Forbes Real Time

Missing Flight Connections, Despite Technology

If only technology worked the way it was intended. Three weeks ago I was scheduled to travel from Quebec City to San Diego — changing planes at Chicago’s O’Hare Airport. American Airlines had booked me with an hour-and-41-minute layover. But that included having to go through the U.S. Customs queue in Chicago. Just four days earlier, an on-the-ball American Airlines gate agent in Chicago noticed that layover on my ticket — just before I boarded the plane going to Quebec City on the outbound portion of my trip.

“Oh, Honey,” she said, and I recognized instantly that no good news ever starts with those two words. “You will never make that connection. There’s normally a tram service between the international and domestic terminals that’s closed for modification. You need at least two-and-a-half hours to make that connection.
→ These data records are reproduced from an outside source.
Definition web_renderMarketplaceContent : page :=
  el "div" [cls "content"] [web_header; when (showSearch s) web_search; when (showFilters s) web_filters; web_grid].

Definition web_stat (label : string) (value : page) : page :=
  el "div" [cls "stat-card"] [el "h3" [cls "stat-label"] [txt label]; el "p" [cls "stat-value"] [value]].

Definition rank (index : nat) : page := fragment [txt "#"; dyn (vnum (Z.of_nat index + 1))].

Definition web_renderAnalyticsContent : page :=
  let a := analytics (data s) in
  el "div" [cls "content"] [
    el "div" [cls "analytics-container"] [
      el "h1" [cls "analytics-title"] [txt "Marketplace Analytics"];
      el "div" [cls "stats-grid"] [
        web_stat "24h Volume" (price a "totalVolume24h");
        web_stat "7d Volume" (price a "totalVolume7d");
        web_stat "24h Transactions" (field a "totalTransactions24h");
        web_stat "Avg Price" (price a "averagePrice24h")];
      el "div" [cls "section"] [
        el "h2" [cls "section-title"] [txt "Top Creators"];
        el "div" [cls "creator-list"] [
          each_of "analytics" a "topCreators" (fun index creator =>
            el "div" [prop "key" (get_opt creator "address"); cls "creator-row"] [
              el "span" [cls "creator-rank"] [rank index];
              el "span" [cls "creator-name"] [address creator "address"];
              el "span" [cls "creator-volume"] [price creator "volume"]])]];
      el "div" [cls "section"] [
        el "h2" [cls "section-title"] [txt "Top Categories"];
        el "div" [cls "category-list"] [
          each_of "analytics" a "topCategories" (fun index category =>
            el "div" [prop "key" (get_opt category "name"); cls "category-row"] [
              el "span" [cls "category-rank"] [rank index];
              el "span" [cls "category-name"] [field category "name"];
              el "span" [cls "category-count"] [field category "count"; txt " NFTs"]])]]]].

Definition web_profile_stat (value : page) (label : string) : page :=
  el "div" [cls "profile-stat"] [el "h3" [cls "profile-stat-value"] [value]; el "p" [cls "profile-stat-label"] [txt label]].

Definition web_renderProfileContent : page :=
  el "div" [cls "content"] [
    el "div" [cls "profile-container"] [
      el "h1" [cls "profile-title"] [txt "My Profile"];
      el "div" [cls "profile-stats"] [
        web_profile_stat (count (field_is "owner" walletAddress) (nfts (data s))) "Owned NFTs";
        web_profile_stat (count (field_is "creator" walletAddress) (nfts (data s))) "Created NFTs";
        web_profile_stat (count (field_truthy "isFavorited") (nfts (data s))) "Favorites"];
      el "button" [cls "create-nft-button"; onClick [ShowCreator walletAddress]] [icon "FaPlus"; txt "Create New NFT"]]].

Definition web_row (label : string) (value : page) : page :=
  el "div" [cls "modal-meta-row"] [el "span" [cls "modal-meta-label"] [txt label]; value].
Definition web_value (value : page) : page := el "span" [cls "modal-meta-value"] [value].

Definition web_traits (traits : jsval) : page :=
  cond traits (res_bind (get traits "length") (fun n => when (js_gt n (vnum 0))
    (el "div" [cls "traits-container"] [
      el "h4" [cls "traits-title"] [txt "Traits:"];
      el "div" [cls "traits-list"] [
        res_bind (as_array "selectedNFT.traits" "map" traits) (fun l => each l (fun index trait =>
          el "div" [prop "key" (vnum (Z.of_nat index)); cls "trait-chip"] [
            el "span" [cls "trait-type"] [field trait "type"];
            el "span" [cls "trait-value"] [field trait "value"]]))]]))).

Definition web_details (nft : jsval) : page :=
  el "div" [cls "modal-body"] [
    el "div" [cls "modal-image-container"] [
      el "img" [prop "src" (get_opt nft "imageUrl"); prop "alt" (get_opt nft "name"); cls "modal-image"] []];
    el "div" [cls "modal-info"] [
      el "div" [cls "modal-header"] [
        el "h3" [cls "modal-nft-name"] [field nft "name"];
        cond (get_opt nft "isVerified") (el "div" [cls "verified-badge"] [icon "FaCheckCircle"])];
      el "p" [cls "modal-description"] [field nft "description"];
      el "div" [cls "modal-meta"] [
        web_row "Creator:" (el "button" [cls "modal-meta-value creator-link"; onClick [Close; ShowCreator (get_opt nft "creator")]] [address nft "creator"]);
        web_row "Owner:" (web_value (address nft "owner"));
        web_row "Price:" (web_value (price nft "listPriceSatoshis"));
        web_row "Mint Date:" (web_value (txt (localeDate (get_opt nft "mintDate"))));
        web_row "Category:" (web_value (field nft "category"));
        web_traits (get_opt nft "traits")];
      el "div" [cls "modal-actions"] [
        el "button" [cls "modal-favorite-button"; onClick [Favorite nft]] [
          if favorited nft then icon "FaHeart" else icon "FaHeartBroken";
          txt (if favorited nft then "Favorited" else "Favorite")];
        if mine nft then
          el "button" [cls "modal-transfer-button"; onClick [Transfer nft]] [icon "FaPaperPlane"; txt "Transfer"]
        else
          el "button" [cls "modal-buy-button"; onClick [Buy nft]] [icon "FaShoppingCart"; txt "Buy Now"]]]].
Our booking agent should have known that.” In fact to change planes, she told me I would need to go through the U.S. Customs line, board a shuttle bus that actually takes me out of the airport, and then re-enter the domestic terminal through the regular security line and run to my gate — all in 101 minutes. She wished me good luck, but advised me to call American’s customer service people to change the ticket. 

Every day I was in Quebec the following three days, I phoned American’s representatives, hoping to get one sympathetic person who would change the flights for me without charging me for an entirely new $500 ticket, as mine was non-refundable. To no avail. So the trip went as expected — my flight from Quebec City arrived at O’Hare’s international terminal late and I rushed to the Customs line. In fact, I filled out the Mobile Passport app on my phone on the airplane after we landed, just to try and save some time. As it turns out, it would have been faster to just wait with the 3,000+ other people in the “regular” line who had 10 lanes open. Mobile Passport had one. There were roughly 500 people in line ahead of me. And officials were quick to tell me that once you fill out Mobile Passport ahead of time, you are registered and thus not allowed to revert back to the regular old-fashioned airport Customs kiosks line. Needless to say, I missed my connection by 10 minutes (even though it, too, had been delayed by 30 minutes). A nightmare, to say the least, as there were no further San Diego flights for the night. The gate agent rebooked me for a flight the next morning, but then told me they would not pay for a hotel room because this was not their fault.

Furious, I went to American’s customer service desk. When I contended that this was indeed the airline’s fault for carelessly booking a ticket that could not be fulfilled due to time constraints, they escalated my problem to Omar, the supervisor there. He was sympathetic, but resisted for a good 15 minutes before finally agreeing to get me on a flight to LAX (not my intended airport, but a workable solution nonetheless) that was simultaneously boarding across the aisle from his desk at that very moment. 

This incident left me doubting the use of two pieces of tech. One, why would American Airlines not have programmed into its system the unrealistic connection time for international passengers? Five American Airlines reps personally told me that it was regretful that their company let this flight get booked as it did. Secondly, isn’t the sole purpose of the Mobile Passport app to accelerate the Customs process, so people don’t miss connections? I was in that line for 87 minutes. How absurd. 

I got lucky this time. But I can’t help thinking how often lapses in technology, communication and old-fashioned logic have screwed over travelers — despite that much of it is avoidable. There has to be more accountability in this industry. As it turns out, it may be on the way. I keep getting solicited via email from consumer group FlyersRights.org, about situations such as mine in which the organization is trying to keep airlines and the U.S. Department of Transportation accountable for their practices. I hope it travels far (pun intended) up the flagpole.